(* ===== verification/Paging.v ===== *)
(** * Pages of the listings

    A client that asks for a page of tags or of repositories and follows the
    Link headers: the pages it gets make up the listing, without gaps and
    without repetition, also across the stores of a registry. *)

From Stdlib Require Import ZArith Lia Ascii String Sorted.
From stdpp Require Import base tactics list gmap strings sorting.
From S2P Require Import Prelude Runtime Oci StorageCommon Listing Authz Http Routes Serving.

Local Open Scope string_scope.
Local Open Scope list_scope.

(** ** The client *)

(** The characters that have a meaning of their own in a Link header or in a
    URL: the client does not unescape, and the server does not escape. *)
Definition reserved : list ascii := ["<"; ">"; "?"; "&"; "="; "%"; "+"; ";"; "#"; " "]%char.
Definition unreserved (s : string) : bool := forallb (fun c => no_char c s) reserved.

(** The values of a query, by key and in order. *)
Definition add_value (m : gmap string (list string)) (kv : string * string) : gmap string (list string) :=
  <[kv.1 := default [] (m !! kv.1) ++ [kv.2]]> m.
Definition read_query (s : string) : option (gmap string (list string)) :=
  kvs ← mapM (fun part => '(k, v) ← Cut "=" part; if unreserved k && unreserved v then Some (k, v) else None) (split_on "&" s);
  Some (foldl add_value ∅ kvs).

(** The target of a link to the next page, as its path and its query. *)
Definition read_target (value : string) : option (string * gmap string (list string)) :=
  match value with
  | String "<" value =>
      '(target, params) ← Cut ">" value;
      let quote := String (ascii_of_nat 34) "" in
      if bool_decide (params = "; rel=" ++ quote ++ "next" ++ quote)%string then
        '(p, query) ← Cut "?" target; m ← read_query query; Some (p, m)
      else None
  | _ => None
  end.
(* ===== verification/Aggregates.v ===== *)
(** * What the metadata database remembers of a repository, and its aggregates

    The messages of pkg/meta/proto and the image data of pkg/meta/types, the
    conversions between them (pkg/meta/convert), and the size, the vendors and
    the platforms of a repository, gathered by walking from its tags over the
    blobs it is known to hold (pkg/meta/common). The messages are records,
    since their codec is a third-party library. *)

From Stdlib Require Import ZArith Lia Ascii String.
From stdpp Require Import base tactics list gmap strings sorting.
From S2P Require Import Prelude Runtime Oci StorageCommon.

Local Open Scope string_scope.
Local Open Scope list_scope.

(** ** Messages (pkg/meta/proto) and image data (pkg/meta/types) *)
Record Platform : Type := mkPlatform { p_OS : string; p_Architecture : string }.

(** The config of an image, as far as it is read. *)
Record ImageConfig : Type := mkImageConfig {
  ic_Created : option Z;
  ic_OS : string;
  ic_Architecture : string;
  ic_Variant : string;
  ic_History : list (option Z)   (* when each layer was created *)
}.
Definition no_config : ImageConfig := mkImageConfig None "" "" "" [].
(** The JSON of a config; [None] when it is malformed. *)
Class ConfigCodec := unmarshal_config : string -> option ImageConfig.

Record ManifestMeta : Type := mkManifestMeta {
  mm_Size : Z;
  mm_Digest : string;
  mm_Manifest : Manifest;
  mm_Config : ImageConfig
}.
Record ImageMeta : Type := mkImageMeta {
  im_MediaType : string;
  im_Digest : string;
  im_Size : Z;
  im_Index : option Index;
  im_Manifests : list ManifestMeta
}.
(** The stored form: one manifest, or an index with its size and digest. *)
Record ProtoImageMeta : Type := mkProtoImage {
  pi_MediaType : string;
  pi_Manifests : list ManifestMeta;
  pi_Index : option (Index * Z * string)
}.

Record TagDescriptor : Type := mkTag { td_Digest : string; td_MediaType : string; td_TaggedTimestamp : option Z }.
Record Statistics : Type := mkStats {
  st_DownloadCount : Z;
  st_LastPullTimestamp : Z;
  st_PushTimestamp : Z;
  st_PushedBy : string
}.
Record ReferrerInfo : Type := mkReferrer {
  rf_Digest : string;
  rf_MediaType : string;
  rf_ArtifactType : string;
  rf_Size : Z;
  rf_Annotations : gmap string string;
  rf_Count : Z
}.
Record LayersInfo : Type := mkLayerInfo {
  li_LayerDigest : string;
  li_LayerContent : string;
  li_SignatureKey : string;
  li_Signer : string;
  li_Date : option Z
}.
Record SignatureInfo : Type := mkSignature { si_Digest : string; si_LayersInfo : list LayersInfo }.
(** Signatures of a manifest by type. *)
Definition ManifestSignatures : Type := gmap string (list SignatureInfo).
Record LastUpdatedImage : Type := mkLastUpdated {
  lu_LastUpdated : option Z;
  lu_MediaType : string;
  lu_Digest : string;
  lu_Tag : string
}.
Record ProtoRepoMeta : Type := mkProtoRepo {
  pr_Name : string;
  pr_Tags : gmap string TagDescriptor;
  pr_Statistics : gmap string Statistics;
  pr_Signatures : gmap string ManifestSignatures;
  pr_Referrers : gmap string (list ReferrerInfo);
  pr_Stars : Z;
  pr_Size : Z;
  pr_Vendors : list string;
  pr_Platforms : list Platform;
  pr_LastUpdatedImage : option LastUpdatedImage
}.
Record BlobInfo : Type := mkBlobInfo {
  bi_Size : Z;
  bi_Vendors : list string;
  bi_Platforms : list Platform;
  bi_SubBlobs : list string;
  bi_LastUpdated : option Z
}.
Record TagHistoryEntry : Type := mkHistory {
  he_Tag : string;
  he_Digest : string;
  he_MediaType : string;
  he_Timestamp : Z;
  he_User : string;
  he_Action : string
}.

#[export] Instance Platform_eq_dec : EqDecision Platform.
Proof. solve_decision. Defined.
#[export] Instance BlobInfo_eq_dec : EqDecision BlobInfo.
Proof. solve_decision. Defined.
(** bbolt's Update: nothing of a transaction that fails, or panics, is kept. *)
Definition update {A} (m : ST bolt A) : ST bolt A := fun b =>
  match m b with
  | (Ok a, b') => (Ok a, b')
  | (Err e, b') => (Err e, set_env (b_env b') b)
  end.
Definition on_clock {A} (m : ST env A) : ST bolt A := zoom b_env set_env m.
Definition tx_now : ST bolt Z := on_clock Now.

(** ** Reading and writing the messages *)

(** A protobuf map that is empty is read as nil, and replaced by one with an
    entry for the empty key. *)
Definition init_map {A} (none : A) (m : gmap string A) : gmap string A :=
  if decide (m = ∅) then {["" := none]} else m.
Definition init_repo (m : ProtoRepoMeta) : ProtoRepoMeta :=
  mkProtoRepo (pr_Name m) (init_map (mkTag "" "" None) (pr_Tags m)) (init_map (mkStats 0 0 0 "") (pr_Statistics m))
    (init_map ∅ (pr_Signatures m)) (init_map [] (pr_Referrers m)) (pr_Stars m) (pr_Size m) (pr_Vendors m)
    (pr_Platforms m) (pr_LastUpdatedImage m).
Definition new_repo (repo : string) : ProtoRepoMeta := mkProtoRepo repo ∅ ∅ ∅ ∅ 0 0 [] [] None.

(** unmarshalProtoRepoMeta: the message, and whether there was one
    (ErrRepoMetaNotFound otherwise). *)
Definition getProtoRepoMeta (repo : string) : ST bolt (ProtoRepoMeta * bool) :=
  gets (fun b => match b_RepoMeta b !! repo with
                 | Some m => (init_repo m, true)
                 | None => (init_repo (new_repo repo), false)
                 end).
Definition ErrRepoMetaNotFound : err := ErrOther "repo metadata not found for given repo name".
Definition ErrImageMetaNotFound : err := ErrOther "image meta not found".
Definition existing_repo (missing : err) (repo : string) : ST bolt ProtoRepoMeta :=
  let* (m, found) := getProtoRepoMeta repo in
  if (found : bool) then ret m else throw missing.
Definition setProtoRepoMeta (m : ProtoRepoMeta) : ST bolt unit := modify (set_repo_meta <[pr_Name m := m]>).

Definition unmarshalProtoRepoBlobs (repo : string) : ST bolt (gmap string BlobInfo) :=
  gets (fun b => init_map (mkBlobInfo 0 [] [] [] None) (default ∅ (b_RepoBlobs b !! repo))).
Definition setProtoRepoBlobs (repo : string) (blobs : gmap string BlobInfo) : ST bolt unit :=
  modify (set_repo_blobs <[repo := blobs]>).
Definition setRepoLastUpdated (repo : string) (t : Z) : ST bolt unit := modify (set_last_updated <[repo := t]>).

Definition tagHistoryMaxEntries : nat := 200.
Definition appendTagHistory (repo : string) (entry : TagHistoryEntry) : ST bolt unit :=
  modify (set_tag_history (fun h =>
    let entries := default [] (h !! repo) ++ [entry] in
    <[repo := drop (length entries - tagHistoryMaxEntries) entries]> h)).
(** One row of index.json; whether its blob is missing. *)
Definition parse_row (repo : string) (manifest : Descriptor) : ST (S * D) bool :=
  let tag := row_tag manifest in
  if IsReferrersTag tag then ret false
  else
    let* r := attempt (on_st (hk_GetBlobContent repo (Digest manifest))) in
    match r with
    | Err e => if missing e then ret true else throw e
    | Ok manifestBlob =>
        let reference := if bool_decide (tag = "") then Digest manifest else tag in
        let* stat := attempt (on_st (hk_StatBlob repo (Digest manifest))) in
        let pushTimestamp := match stat with Ok (true, _, modTime) => modTime | _ => zero_time end in
        SetImageMetaFromInput "" repo reference (MediaType manifest) (Digest manifest) manifestBlob pushTimestamp ;;;
        ret false
    end.
Fixpoint parse_rows (repo : string) (rows : list Descriptor) (partial : bool) : ST (S * D) bool :=
  match rows with
  | [] => ret partial
  | manifest :: rows =>
      let* skipped := parse_row repo manifest in
      parse_rows repo rows (partial || skipped)
  end.
Definition parseRepo (repo : string) : ST (S * D) bool :=
  let* indexBlob := on_st (hk_GetIndexContent repo) in
  match unmarshal_index indexBlob with
  | None => throw ErrJSON
  | Some indexContent =>
      let* r := attempt (on_db (md_ResetRepoReferences repo (tags_to_keep (Manifests indexContent)))) in
      match r with
      | Err e => if bool_decide (e = ErrRepoMetaNotFound) then parse_rows repo (Manifests indexContent) false else throw e
      | Ok _ => parse_rows repo (Manifests indexContent) false
      end
  end.

Definition add_repos (all repos : list string) : list string :=
  foldl (fun all repo => if bool_decide (repo ∈ all) then all else all ++ [repo]) all repos.
Fixpoint substore_repos (keys all : list string) : ST reg (list string) :=
  match keys with
  | [] => ret all
  | k :: keys =>
      let* repos := on_key (Some k) hk_GetRepositories in
      substore_repos keys (add_repos all repos)
  end.
Definition getAllRepos : ST reg (list string) :=
  let* rg := get in
  let* all := substore_repos (fst <$> map_iter (default ∅ (SubStore rg))) [] in
  let* repos := on_key None hk_GetRepositories in
  ret (add_repos all repos).
Definition getReposToBeDeleted (allStorageRepos allMetaDBRepos : list string) : list string :=
  filter (fun repo => repo ∉ allStorageRepos) allMetaDBRepos.

Record parseStats : Type := mkParseStats { failedRepos : nat; partialRepos : nat }.
Definition complete (s : parseStats) : bool := (failedRepos s =? 0)%nat && (partialRepos s =? 0)%nat.
(** *** Paths *)
Definition outside (q : path) : Prop := under dir q = false.
Definition blob_path (q : path) : Prop := exists d, Validate d = None /\ q = IS.BlobPath cfg repo d.
Lemma under_join p a b : under (p ++ a) (p ++ b) = under a b.
Proof. induction p as [|x p IH]; simpl; [done|]. by rewrite bool_decide_eq_true_2. Qed.
Lemma outside_above l q : outside q -> under (dir ++ l) q = false.
Proof. intros Hq. apply not_true_iff_false. intros Hu%under_app_l. unfold outside in Hq. congruence. Qed.
Lemma outside_not_below l : ~ outside (dir ++ l).
Proof. unfold outside. intros Hu. pose proof (under_join dir [] l) as Hx. rewrite app_nil_r, Hu in Hx. by destruct l. Qed.
Lemma upload_above u q : uuid_ok u -> blob_path q \/ outside q \/ q = IS.index_path cfg repo ->
  under (IS.BlobUploadPath cfg repo u) q = false.
Proof.
  intros Hu Hq. rewrite upload_path_eq by done. destruct Hq as [(d&Hv&->)|[Hq| ->]]; [|by apply outside_above|].
  - rewrite blob_below by done. by rewrite under_join.
  - rewrite index_path_eq by done. by rewrite under_join.
Qed.
Lemma blob_path_inj d d' : Validate d = None -> Validate d' = None ->
  under (IS.BlobPath cfg repo d) (IS.BlobPath cfg repo d') = true -> d = d'.
Proof.
  intros Hv Hv'. rewrite !blob_below by done. rewrite under_join. cbn [under]. rewrite (bool_decide_eq_true_2 (ImageBlobsDir = _)) by done. cbn [andb].
  intros [Ha%bool_decide_eq_true Hb]%andb_prop. apply andb_prop in Hb as [He%bool_decide_eq_true _].
  by rewrite <-(validate_parts d Hv), <-(validate_parts d' Hv'), Ha, He.
Qed.

(** *** Reads, of whichever repository *)
Section reads.
Context (W : path -> Prop) (f0 : fs).
#[local] Hint Extern 1 (preserves (Frame.steady _ _ _ _) (IS.drv (Stat _))) => apply steady_of_reads, reads_stat : pres.
#[local] Hint Extern 1 (preserves (Frame.steady _ _ _ _) (IS.drv (ReadFile _))) => apply steady_of_reads, reads_file : pres.
#[local] Hint Extern 1 (preserves (Frame.steady _ _ _ _) (IS.cache (BlobCache.GetBlob _))) => apply steady_of_reads, reads_cache_get : pres.
#[local] Hint Resolve steady_cache_delete : pres.
Lemma steady_original r d : preserves (steady W f0) (IS.originalBlobInfo cfg r d).
Proof. unfold IS.originalBlobInfo, IS.checkCacheBlob. pres. Qed.
#[local] Hint Resolve steady_original : pres.
Lemma steady_GetBlobContent r d : preserves (steady W f0) (GetBlobContent r d).
Proof. cbn [GetBlobContent image_reads IS.image_store]. unfold IS.GetBlobContent, IS.valid. pres. Qed.
Lemma steady_StatBlob r d : preserves (steady W f0) (StatBlob r d).
Proof. cbn [StatBlob image_reads IS.image_store]. unfold IS.StatBlob, IS.valid. pres. Qed.
Lemma steady_GetIndexContent r : preserves (steady W f0) (GetIndexContent r).
Proof. cbn [GetIndexContent image_reads IS.image_store]. unfold IS.GetIndexContent. pres. Qed.
Lemma steady_blobs r : preserves (steady W f0) (gs_GetAllBlobs r).
Proof. apply steady_of_reads, reads_blobs. Qed.
End reads.

(** index.json reads as the file says. *)
Lemma read_file_err f p : (forall i, ~ file_at f p i) -> exists e, Local.ReadFile p f = (Err e, f).
Proof.
  intros Hn. destruct (Local.ReadFile p f) as [[c|e] f'] eqn:E; apply read_file_spec in E as [-> He]; [|by eexists].
  destruct (He c eq_refl) as (i&Hi&_). by destruct (Hn i).
Qed.
Lemma GetIndex_run (s : store) : exists r, GetIndex repo s = (r, s) /\
  forall i, r = Ok i <-> exists c, holds (st_drv s) (IS.index_path cfg repo) c /\ unmarshal_index c = Some i.
Proof.
  set (p := IS.index_path cfg repo). unfold GetIndex. cbn [GetIndexContent image_reads IS.image_store].
  unfold IS.GetIndexContent, IS.drv, bind, try. cbn [ReadFile local_driver]. fold p.
  destruct (fs_nodes (st_drv s) !! p) as [[|k]|] eqn:Ep.
  2:{ rewrite (read_file_run _ _ _ Ep). destruct (unmarshal_index _) as [i|] eqn:Eu; eexists; (split; [by destruct s|]).
      - intros j. split; [intros [= <-]; eexists; split; [by exists k|done]|]. intros (c&(k'&Hk&<-)&Hc).
        unfold file_at in Hk. congruence.
      - intros j. split; [done|]. intros (c&(k'&Hk&<-)&Hc). unfold file_at in Hk. congruence. }
  all: destruct (read_file_err (st_drv s) p) as [e ->]; [intros k; unfold file_at; by rewrite Ep|];
    eexists; (split; [by destruct s|]); intros j; (split; [done|]); intros (c&(k&Hk&_)&_); unfold file_at in Hk; congruence.
Qed.
Lemma index_same W f0 (s s' : store) i : W (IS.index_path cfg repo) -> steady W f0 s -> steady W f0 s' ->
  fst (GetIndex repo s) = Ok i -> fst (GetIndex repo s') = Ok i.
Proof.
  intros Hw (_&_&[_ Hk _]) (_&_&[_ Hk' _]). destruct (GetIndex_run s) as (r&->&Hr), (GetIndex_run s') as (r'&->&Hr').
  simpl. rewrite Hr, Hr'. intros (c&Hc&Hu). exists c. split; [|done]. by apply Hk', Hk.
Qed.
Lemma view_ok W f0 s d c : steady W f0 s -> blob_view s d = Ok c <-> Validate d = None /\ holds (st_drv s) (IS.BlobPath cfg repo d) c.
Proof.
  intros Hs. unfold blob_view. destruct (GetBlobContent_run cfg repo Hrepo W f0 s Hs d) as (r&->&Hr). apply Hr.
Qed.
Lemma view_same W f0 s s' d c : (forall d, Validate d = None -> W (IS.BlobPath cfg repo d)) -> steady W f0 s -> steady W f0 s' ->
  blob_view s d = Ok c -> blob_view s' d = Ok c.
Proof.
  intros Hw Hs Hs'. rewrite (view_ok W f0), (view_ok W f0) by done. intros [Hv Hc]. split; [done|].
  destruct Hs as (_&_&[_ Hk _]), Hs' as (_&_&[_ Hk' _]). apply Hk', Hk; auto.
Qed.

= = = = = = =

_WHAT YOU WILL DO_.
I'd like the lines above from the one with "(** ** The client *)" up to and including the one with "Some (foldl add_value ∅ kvs)." copied exactly, with no other lines.

_WRITTEN RESPONSE_.
(** ** The client *)

(** The characters that have a meaning of their own in a Link header or in a
    URL: the client does not unescape, and the server does not escape. *)
Definition reserved : list ascii := ["<"; ">"; "?"; "&"; "="; "%"; "+"; ";"; "#"; " "]%char.
Definition unreserved (s : string) : bool := forallb (fun c => no_char c s) reserved.

(** The values of a query, by key and in order. *)
Definition add_value (m : gmap string (list string)) (kv : string * string) : gmap string (list string) :=
  <[kv.1 := default [] (m !! kv.1) ++ [kv.2]]> m.
Definition read_query (s : string) : option (gmap string (list string)) :=
  kvs ← mapM (fun part => '(k, v) ← Cut "=" part; if unreserved k && unreserved v then Some (k, v) else None) (split_on "&" s);
  Some (foldl add_value ∅ kvs).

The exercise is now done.